Martin Amis once wrote that, when he wanted to know what made his fictional characters tick, he asked himself how they would behave "in the sack". In real life, where sack behaviour tends to be a relatively private matter, the best and purest indicator of character is a person's musical taste.

With the arrival of the iPod, the question takes on a scary social significance. Suddenly, the music you love is no longer represented by tapes, CDs and records scattered about the various places in which you live your life, the anarchy and confusion of their physical state reflecting the rich variety of your taste. It is gathered neatly and unavoidably in one place, a perfect snapshot of your inner life.

The hope is that this reflection of songs and singers who have inspired and comforted you down the years will be strikingly and unmistakeably you, as individual as a fingerprint. In fact, I suspect the opposite is true. I avoid buying an iPod because I fear that the wild landscape of my music, full of interesting features and provocative contrasts, will turn out to be a well-tended suburban garden, not unlike that of many other men of my generation.

When the playlist of George W Bush's iPod was recently revealed, it was striking how predictable it was. Of course, he would like George Jones, Alan Jackson, Blackie & the Rodeo Kings and John Fogerty. Naturally he would goose up the collection with some Van Morrison to remind him of his party-guy past. Poor old Joni Mitchell was a bit of a wild card (will her reputation ever recover?) but the suspicion is that one of the President's advisers included her to add a touch of sophistication.

Taste has become a public matter. These days you can put your playlist on-line, so others can browse through your musical library and assess your character. People have been known to fall in love on the basis of a playlist. An industry of shrinks and etiquette gurus is being created.
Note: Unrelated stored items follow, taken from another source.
Lemma eff_bind_nil {A B} (a : A) (k : A → M B) :
  (([], Next a) : M A) ≫= k = k a.
Proof. rewrite eff_bind_Next. by destruct (k a). Qed.

Lemma eff_bind_mret {A B} (a : A) (k : A → M B) : mret a ≫= k = k a.
Proof. apply eff_bind_nil. Qed.

Lemma eff_bind_emit {B} (e : event page) (k : unit → M B) :
  emit e ≫= k = (e :: (k tt).1, (k tt).2).
Proof. unfold emit. by rewrite eff_bind_Next. Qed.

Lemma eff_bind_call {A B} (r : res A) (k : A → M B) :
  call r ≫= k = match r with
                | Ok a => k a
                | Raise e => ([], Stop (Uncaught e))
                end.
Proof. destruct r; simpl; [apply eff_bind_mret|reflexivity]. Qed.

Lemma os_path_isfile_bind {B} (path : string) (k : bool → M B) :
  os_path_isfile path ≫= k
  = (EvIsFile path :: (k (path_isfile path)).1, (k (path_isfile path)).2).
Proof.
  unfold os_path_isfile, emit, mbind, eff_bind, mret, eff_ret. simpl.
  by destruct (k _).
Qed.

Lemma os_path_exists_bind {B} (path : string) (k : bool → M B) :
  os_path_exists path ≫= k
  = (EvExists path :: (k (path_exists path)).1, (k (path_exists path)).2).
Proof.
  unfold os_path_exists, emit, mbind, eff_bind, mret, eff_ret. simpl.
  by destruct (k _).
Qed.

Lemma writes_app (t1 t2 : list (event page)) :
  writes (t1 ++ t2) = writes t1 ++ writes t2.
Proof. apply omap_app. Qed.

(** *** Grouping *)

Lemma apply_flag_trace operation cmd value : (apply_flag operation cmd value).1 = [].
Proof.
  unfold apply_flag.
  repeat match goal with |- context [if ?b then _ else _] => destruct b end;
    try reflexivity.
  rewrite eff_bind_call. by destruct (Str.int value).
Qed.

Lemma apply_flag_unknown operation cmd value :
  cmd ∉ known_flags →
  apply_flag operation cmd value = ([], Stop (Uncaught (NameError "current"))).
Proof.
  intros Hcmd. unfold apply_flag.
  repeat match goal with
         | |- context [String.eqb cmd ?f] =>
             destruct (String.eqb_spec cmd f) as [->|_];
             [exfalso; apply Hcmd; by_compute|]
         end.
  reflexivity.
Qed.

(** The inner loop ends [main], or hands an operation and a queue that
    is no longer than the one it started from to what follows it. *)
Lemma parse_flags_cases {A} (after : Operation → list string → M A) operation queue :
  (∃ x, parse_flags after operation queue = ([], Stop x))
  ∨ (∃ operation' queue', (length queue' ≤ length queue)%nat
       ∧ parse_flags after operation queue = after operation' queue').
Proof.
  remember (length queue) as n eqn:Hn.
  assert (Hle : (length queue ≤ n)%nat) by lia. clear Hn.
  revert operation queue Hle.
  induction n as [n IH] using lt_wf_ind. intros operation queue Hle.
  destruct queue as [|cmd [|value queue2]]; simpl.
  - right. exists operation, []. split; [simpl; lia|done].
  - destruct (Str.startswith_dash cmd); [left; by eexists|].
    right. exists operation, [cmd]. split; [simpl in *; lia|done].
  - destruct (Str.startswith_dash cmd).
    + pose proof (apply_flag_trace operation cmd value) as Htrace.
      destruct (apply_flag operation cmd value) as [t [operation'|x]];
        simpl in Htrace; subst t.
      * rewrite eff_bind_nil.
        destruct (IH (length queue2) ltac:(simpl in *; lia) operation' queue2
                    ltac:(lia)) as [Hstop|(op2 & q2 & Hlen & Heq)].
        -- by left.
        -- right. exists op2, q2. split; [simpl in *; lia|done].
      * left. by exists x.
    + right. exists operation, (cmd :: value :: queue2). split; [simpl in *; lia|done].
Qed.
Playlist guides, revealing which music will present an acceptably cool profile, are published. At the psychology department of the University of Texas, a Professor Rentfrow has pronounced upon the content's George Bush's iPod. It reveals him to be "extroverted and a bit relaxed, but not necessarily open to new experiences or unconventional by any means." There's a surprise.

Inevitably, musical taste has become part of the PR game, with image-conscious celebrities going public with their favourite songs. The career radical Michael Moore, for example, has established a profile of impeccable correctness with a list that includes Springsteen's "Chimes of Freedom", The Clash's "Know Your Rights" and, of course, Dylan's "With God on Our Side".

It is tempting to gather my gang - Bob, Ry, Gillian, Willie, Aimee, Randy, Bruce, Emmy Lou, Hoagy, Tom and the rest - and put them on an iPod, but somehow, I suspect, the process will reduce them. The fact that someone can look at my list and say "You play Jimmy Rodgers?" or "You can't still be listening to Brian Wilson's 'Love and Mercy'" will be a painful repetition of my Rufus Wainwright moment with Geoff.

It is all too personal. On balance, I prefer sack behaviour as an indicator of character.